Baby Steps
Gentle reader, its been a wee while since the Stork swooped
down carrying LP in her beak. We have moved on from panicking over neglecting
to sterilise feeding bottles to trying not to allow LP to share her tea with
the hound or to eat her own weight in news paper. LP receiving carpet burns on her
tootsies from speed crawling on the once pristine living room rug seems like a
mild inconvenience compared to protecting LP from the dangers inherent in
walking when everything presents as being at LP eye level, at least for the
moment. I say for the moment as LP has suddenly taken a growth spurt and has
gone from petite to humungous in a matter of weeks. YM and I are of the opinion that
this is due to LP’s new found love of pasta. Some might say that I should cut LP’s
spaghetti up prior to serving it, I rather
pooh pooh convention on this one and believe that it is wholly appropriate to
present LP with al dente Spaghetti which is two thirds her height. It is a joy to watch LP eat spaghetti and she
has now developed her own style, most probably out of necessity as, clearly, LP
does not yet possess the manual dexterity to twirl a fork. To be honest I
wouldn’t really like to let her loose with a fork as I think LP may use it as a
weapon. So, devoid of cutlery, at least until LP can develop a grasp of English and
YM and I can deploy de-escalation techniques to talk her down should LP turn
on us, LP simply winds spaghetti round
one fist and then pops it in her mouth, fist and all.
Tis a joy to behold.
LP seems to take
change in her stride unlike YM and I who have spent the past night moving on from a baby proofed home to attempting, and failing, to create
a toddler proof home.

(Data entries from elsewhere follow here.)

(* ===== verification/NewfsBytes.v ===== *)
(** The bytes newfs writes (Newfs): reading fields back, inodes and blockrefs that pass
    their check codes, headers that are valid. *)

From Stdlib Require Import ZArith Lia Bool Zdiv.
From stdpp Require Import base numbers list option gmap.
From S2P Require Import Prelude Disk Crc Subr Xxh Check Io IoLemmas Volumes VolumesProof Tools Newfs.

(** * Reading what was written *)

Lemma fread_fwrite_ne f off d off' n :
  0 <= off -> 0 <= off' -> off' + n <= off \/ off + alen d <= off' -> fread (fwrite f off d) off' n = fread f off' n.
Proof.
  unfold alen. intros H H' Hd. apply fread_ext. intros j Hj.
  rewrite fbyte_fwrite by exact H. rewrite decide_False by lia. reflexivity.
Qed.
Lemma fread_fwrite_eq f off d n : 0 <= off -> n = alen d -> fread (fwrite f off d) off n = d.
Proof.
  unfold alen. intros H ->. apply fbyte_ext; rewrite fread_length; [lia|]. intros j Hj.
  rewrite fbyte_fread by exact Hj. rewrite fbyte_fwrite by exact H. rewrite decide_True by lia. f_equal. lia.
Qed.
(** A part of what was written. *)
Lemma fread_fwrite_in f off d off' n :
  0 <= off <= off' -> 0 <= n -> off' + n <= off + alen d -> fread (fwrite f off d) off' n = fread d (off' - off) n.
Proof.
  unfold alen. intros H Hn Hl. apply fbyte_ext; rewrite !fread_length; [reflexivity|]. intros j Hj.
  rewrite !fbyte_fread by exact Hj. rewrite fbyte_fwrite by lia. rewrite decide_True by lia. f_equal. lia.
Qed.
Lemma fread_zeros k off n : 0 <= off -> fread (zeros k) off n = zeros n.
Proof.
  intros H. unfold zeros. apply fbyte_ext; rewrite fread_length, ?length_replicate; [reflexivity|]. intros j Hj.
  rewrite fbyte_fread by exact Hj. unfold fbyte. rewrite (lookup_replicate_2 (Z.to_nat n)) by lia. cbn [default].
  destruct (decide (Z.to_nat off + j < Z.to_nat k)%nat) as [D|D].
  - rewrite lookup_replicate_2 by exact D. reflexivity.
  - rewrite lookup_ge_None_2 by (rewrite length_replicate; lia). reflexivity.
Qed.
Lemma fread_all f n : n = alen f -> fread f 0 n = f.
Proof.
  unfold alen. intros ->. apply fbyte_ext; rewrite fread_length; [lia|]. intros j Hj.
  rewrite fbyte_fread by exact Hj. reflexivity.
Qed.
Lemma fread_app a b n : n = alen a -> fread (a ++ b) 0 n = a.
Proof.
  unfold alen. intros ->. apply fbyte_ext; rewrite fread_length; [lia|]. intros j Hj.
  rewrite fbyte_fread by exact Hj. unfold fbyte. rewrite lookup_app_l by lia. reflexivity.
Qed.
Lemma fread_fread f off n off' n' :
  0 <= off -> 0 <= off' -> 0 <= n' -> off' + n' <= n -> fread (fread f off n) off' n' = fread f (off + off') n'.
Proof.
  intros H H' Hn Hl. apply fbyte_ext; rewrite !fread_length; [reflexivity|]. intros j Hj.
  rewrite !fbyte_fread by lia. f_equal. lia.
Qed.
Lemma loop_2_laid n k i off vols e :
  laid n i off vols e -> forall prev, 0 <= i -> 0 <= off -> e < 2 ^ 64 -> follows i off prev ->
  tool_2_loop n i prev (vols ++ replicate k hammer2_init_volume) = Ran tt.
Proof.
  induction 1 as [|i off v vols e Hid Ho Hd Hs Hm Hd' Hl H IH]; intros prev Hi Hoff He Hf; [apply loop_2_unused|].
  pose proof (proj1 (laid_range _ _ _ _ _ H)) as Hle.
  cbn [app tool_2_loop]. rewrite (proj2 (Z.eqb_neq _ _)) by lia.
  change HAMMER2_FREEMAP_LEVEL1_MASK with (Z.ones 30). rewrite tst_mask_false by (rewrite ?Ho; assumption || lia). cbn [errx tbind].
  assert (Hp : match prev with
    | Some p => errx? negb (tv_id v =? tv_id p + 1); errx (negb (tv_offset v =? u64 (tv_offset p + tv_size p)))
    | None => errx (negb (tv_offset v =? 0)) end = Ran tt).
  { destruct prev as [p|]; cbn in Hf.
    - destruct Hf as [A B]. rewrite (proj2 (Z.eqb_eq _ _)) by lia. cbn [negb errx tbind]. rewrite B, u64_small by lia.
      rewrite Ho, Z.eqb_refl. reflexivity.
    - rewrite Ho, Hf. reflexivity. }
  rewrite Hp. cbn [tbind].
  assert (Hn : (if negb (i =? n - 1) then errx? tv_size v <? HAMMER2_FREEMAP_LEVEL1_SIZE; errx (tst (tv_size v) (Z.ones 30))
    else errx (tst (tv_size v) HAMMER2_VOLUME_ALIGNMASK64)) = Ran tt).
  { destruct (Z.eqb_spec i (n - 1)) as [E|E]; cbn [negb].
    - change HAMMER2_VOLUME_ALIGNMASK64 with (Z.ones 23). rewrite tst_mask_false by (assumption || lia). reflexivity.
    - specialize (Hl E). rewrite tst_mask_false by (assumption || lia). destruct Hl as [q Hq].
      rewrite (proj2 (Z.ltb_ge _ _)) by nia. reflexivity. }
  rewrite Hn. cbn [tbind]. apply IH; [lia|lia|exact He|]. cbn. lia.
Qed.

Lemma laid_ids n i off vols e : laid n i off vols e -> 0 <= i -> Forall (fun v => tv_id v <> - 1) vols.
Proof. induction 1 as [|i off v vols e Hid _ _ _ _ _ _ _ IH]; intros Hi; constructor; [lia|apply IH; lia]. Qed.

Lemma tool_verify_laid version n total vols k fsid fstype :
  laid n 0 0 vols total -> total < 2 ^ 64 - 1 -> n = alen vols -> 0 < n -> version = 2 \/ version = 1 /\ n = 1 ->
  Forall (fun v => check_volume (tv_fd v) = Ran (media (tv_fd v)) /\ tv_fd v <> - 1) vols ->
  NoDup (map fstat_id (map tv_fd vols)) ->
  let fso := Ondisk version n (vols ++ replicate k hammer2_init_volume) total fsid fstype in
  tool_verify_volumes fso None = Ran fso.
Proof.
  intros Hl Ht Hn Hn0 Hv Hc Hnd fso. pose proof (laid_ids _ _ _ _ _ Hl ltac:(lia)) as Hids.
  unfold tool_verify_volumes, tool_verify_volumes_common. cbn [fo_version fo_volumes fo_nvolumes fo_total_size fo_fsid fo_fstype fso].
  rewrite (proj2 (Z.eqb_neq version (- 1))) by lia. cbn [errx tbind]. rewrite installed_app by exact Hids.
  replace (Z.to_nat (alen vols)) with (length vols) by (unfold alen; lia).
  pose proof (common_loop_laid n k 0 0 vols total Hl [] eq_refl ltac:(lia) ltac:(lia) Hc Hnd) as E. cbn [map app] in E.
  rewrite E. cbn [tbind].
  assert (Hrun : (if HAMMER2_VOL_VERSION_MULTI_VOLUMES <=? version then let? _ := tool_verify_volumes_2 fso None in Ran n
                  else tool_verify_volumes_1 fso None) = Ran n).
  { destruct Hv as [->|[-> Hn1]].
    - cbn [Z.leb Z.compare Pos.compare Pos.compare_cont]. unfold tool_verify_volumes_2.
      cbn [fo_nvolumes fo_volumes fso]. rewrite installed_app by exact Hids. rewrite Hn, Z.eqb_refl. cbn [negb errx tbind].
      rewrite <- Hn, (loop_2_laid n k 0 0 vols total Hl None) by (cbn; lia). reflexivity.
    - cbn [Z.leb Z.compare Pos.compare Pos.compare_cont]. unfold tool_verify_volumes_1. cbn [fo_volumes fso].
      rewrite installed_app by exact Hids. rewrite <- Hn, Hn1. cbn [negb errx tbind Z.eqb Pos.eqb].
      destruct vols as [|v vols]; [unfold alen in Hn; cbn in Hn; lia|]. pose proof (laid_head _ _ _ _ _ _ Hl) as (Hid & Ho & Hd').
      change (aget ((v :: vols) ++ replicate k hammer2_init_volume) 0) with v. rewrite Hid, Ho.
      cbn [negb errx tbind Z.eqb Pos.eqb]. change HAMMER2_VOLUME_ALIGNMASK64 with (Z.ones 23).
      rewrite tst_mask_false by (assumption || lia). reflexivity. }
  rewrite Hrun. cbn [tbind]. rewrite (proj2 (Z.ltb_lt 0 n)) by lia. reflexivity.
Qed.

(** * The checks of a mount *)

(** The device a descriptor was opened on, and the volume as a mount has it. *)
Definition dev_of (fd : Z) : devvp := Devvp (Some fd) (media fd).
Definition mounted_vol (v : tvolume) : hvolume := Hvolume (Some (dev_of (tv_fd v))) (tv_id v) (tv_offset v) (tv_size v).
Definition mount_table (vols : list tvolume) (k : nat) : list hvolume := map mounted_vol vols ++ replicate k empty_vol.

Lemma mount_common_laid n k i off vols e :
  laid n i off vols e -> 0 <= i -> 0 <= off -> e < 2 ^ 64 - 1 -> volumes_common_loop (mount_table vols k) = Done 0.
Proof.
  induction 1 as [|i off v vols e Hid Ho Hd Hs Hm Hd' Hl H IH]; intros Hi Hoff He.
  { unfold mount_table. cbn [map app]. clear He. induction k as [|k IHk]; [reflexivity|]. cbn. exact IHk. }
  pose proof (proj1 (laid_range _ _ _ _ _ H)) as Hle.
  unfold mount_table. cbn [map app volumes_common_loop mounted_vol vo_id vo_dev vo_offset vo_size dev_of e_bdev e_size].
  rewrite (proj2 (Z.eqb_neq (tv_id v) _)) by lia. rewrite (proj2 (Z.eqb_neq (tv_offset v) _)) by lia.
  rewrite (proj2 (Z.eqb_neq (tv_size v) _)) by lia. rewrite (proj2 (Z.ltb_ge _ _)) by lia.
  rewrite (proj2 (Z.eqb_neq (tv_size v) 0)) by lia. apply IH; lia.
Qed.

Lemma mount_loop_2_unused root k : forall i prev, volumes_2_loop root i prev (replicate k empty_vol) = Done 0.
Proof. induction k as [|k IH]; intros i prev; [reflexivity|]. cbn. apply IH. Qed.
Lemma mount_loop_2_laid root n k i off vols e :
  laid n i off vols e -> vd_nvolumes root = n -> forall prev, 0 <= i -> 0 <= off -> e < 2 ^ 64 -> follows i off prev ->
  volumes_2_loop root i (option_map mounted_vol prev) (mount_table vols k) = Done 0.
Proof.
  intros H Hnv. induction H as [|i off v vols e Hid Ho Hd Hs Hm Hd' Hl H IH]; intros prev Hi Hoff He Hf; [apply mount_loop_2_unused|].
  pose proof (proj1 (laid_range _ _ _ _ _ H)) as Hle.
  unfold mount_table. cbn [map app volumes_2_loop mounted_vol vo_id vo_dev vo_offset vo_size].
  rewrite (proj2 (Z.eqb_neq (tv_id v) _)) by lia.
  change HAMMER2_FREEMAP_LEVEL1_MASK with (Z.ones 30). change HAMMER2_VOLUME_ALIGNMASK64 with (Z.ones 23).
  rewrite (tst_mask_false (tv_offset v)) by (rewrite ?Ho; assumption || lia).
  assert (Hp : match option_map mounted_vol prev with
    | Some p => (tv_id v <=? vo_id p) || negb (tv_offset v =? u64 (vo_offset p + vo_size p))
    | None => negb (tv_offset v =? 0) end = false).
  { destruct prev as [p|]; cbn in Hf |- *; [|rewrite Ho, Hf; reflexivity]. destruct Hf as [A B].
    rewrite B, u64_small, Ho, Z.eqb_refl by lia. rewrite (proj2 (Z.leb_gt _ _)) by lia. reflexivity. }
  rewrite Hp, Hnv. fold (mount_table vols k).
  specialize (IH (Some v) ltac:(lia) ltac:(lia) He ltac:(cbn; lia)). cbn [option_map mounted_vol] in IH. unfold mounted_vol in IH at 1.
  destruct (Z.eqb_spec i (n - 1)) as [E|E]; cbn [negb].
  - rewrite tst_mask_false by (assumption || lia). exact IH.
  - specialize (Hl E). rewrite tst_mask_false by (assumption || lia). destruct Hl as [q Hq].
    rewrite (proj2 (Z.ltb_ge _ _)) by nia. exact IH.
Qed.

The simple answer would be to pop down to the nearest
branch of Staples and purchase a party pack of bubble wrap. This would then be
applied to every object which is not spherical in an attempt to prevent LP from
concussing herself. If I had realised this before hand I could have saved
myself the inconvenience of losing a testicle on the baby gate a few months
ago… Ah well hindsight is, as mystic Meg says, a wonderful thing. I would have
also realised that, sadly, Staples went
into receivership a few months ago and the time for purchasing liquidation sale
bubble wrap is long past. Back onto the subject of baby gates, the three we have fitted
has proved to be insufficient within our home. The kitchen, stairs and LP’s
room all have them but YM and I are giving some serious consideration to
fitting them to every door frame. In darker moments I have also considered
razor wire and electrification but as YM pointed I have a poor track record in
baby gate avoidance thus increasing the risk to my gonads is not one of my
better ideas. Thanks YM, I knew you cared.
Whilst not claiming impicunity, YM and I are watching the
pennies in order to do what we said we would never ever do, spoil LP rotten at Christmas. When I say
spoil, YM and I won’t be spending the GDP of a small principality at Toys
backwards R Us, though we do have great plans to buy her lots of wrapping paper
and empty boxes to play with, and probably eat, as despite presently owning a veritable
cornucopia of age appropriate toy’s, LP prefers to while away her playtime
hours shredding newspaper and playing peek-a-boo from behind YM’s box of chocolate Weetabix of a morning. As
with bubble wrap and Staples, I really hope this is not a bad omen for Clinton’s
card or the Weetabix Food Company.
The safety of LP does not come cheap especially a marauding
LP who now toddles through the house opening everything which shouldn’t be
opened and tipping over everything that is likely to be spilt. As you will know
doubt agree the safety of LP is paramount and therefore YM and I don’t begrudge
taking appropriate steps to provide
safety and comfort for her. I want LP to grow up watching and learning how to
cook like I did with my Granny, therefore a safe kitchen environment is
paramount. There are of course winners and losers in this. Our poor hound is
looking considerably dehydrated since LP
came to believe that washing her face in the hounds water bowl was right and
proper. YM and I have effectively dealt with this problem by undertaking 15 minutes
Observations on our hounds water bowl when LP enters the kitchen via Checkpoint
Baby Gate. Sadly, the draw problem has proven somewhat more time consuming and
costly to address. Do you know how many
draws you have in your living room or perhaps kitchen? No cheating now. Our living room has 12 and our kitchen about
the same. That means that YM and I have to purchase and install 24 locks in an
attempt to keep our wee LP away from shiny objects of desire AKA Chef’s knives,
Brillo pads and the odd domestic cleaning product. Much research was undertaken
before an order of baby proofing locks was placed and the articulated lorry
with one of those dinky wee fork lifts on the back was dispatched to deliver
the locks to our home. All so far so good. I then decided that it would be a
good idea to unpack all the lock components and bin the instructions and
wrappings. So, armed with my electric cordless drill……..Is it just me or does
everyone who picks up a cordless drill feel compelled to do Travis
Bickle (De Niro) Taxi Driver impersonation?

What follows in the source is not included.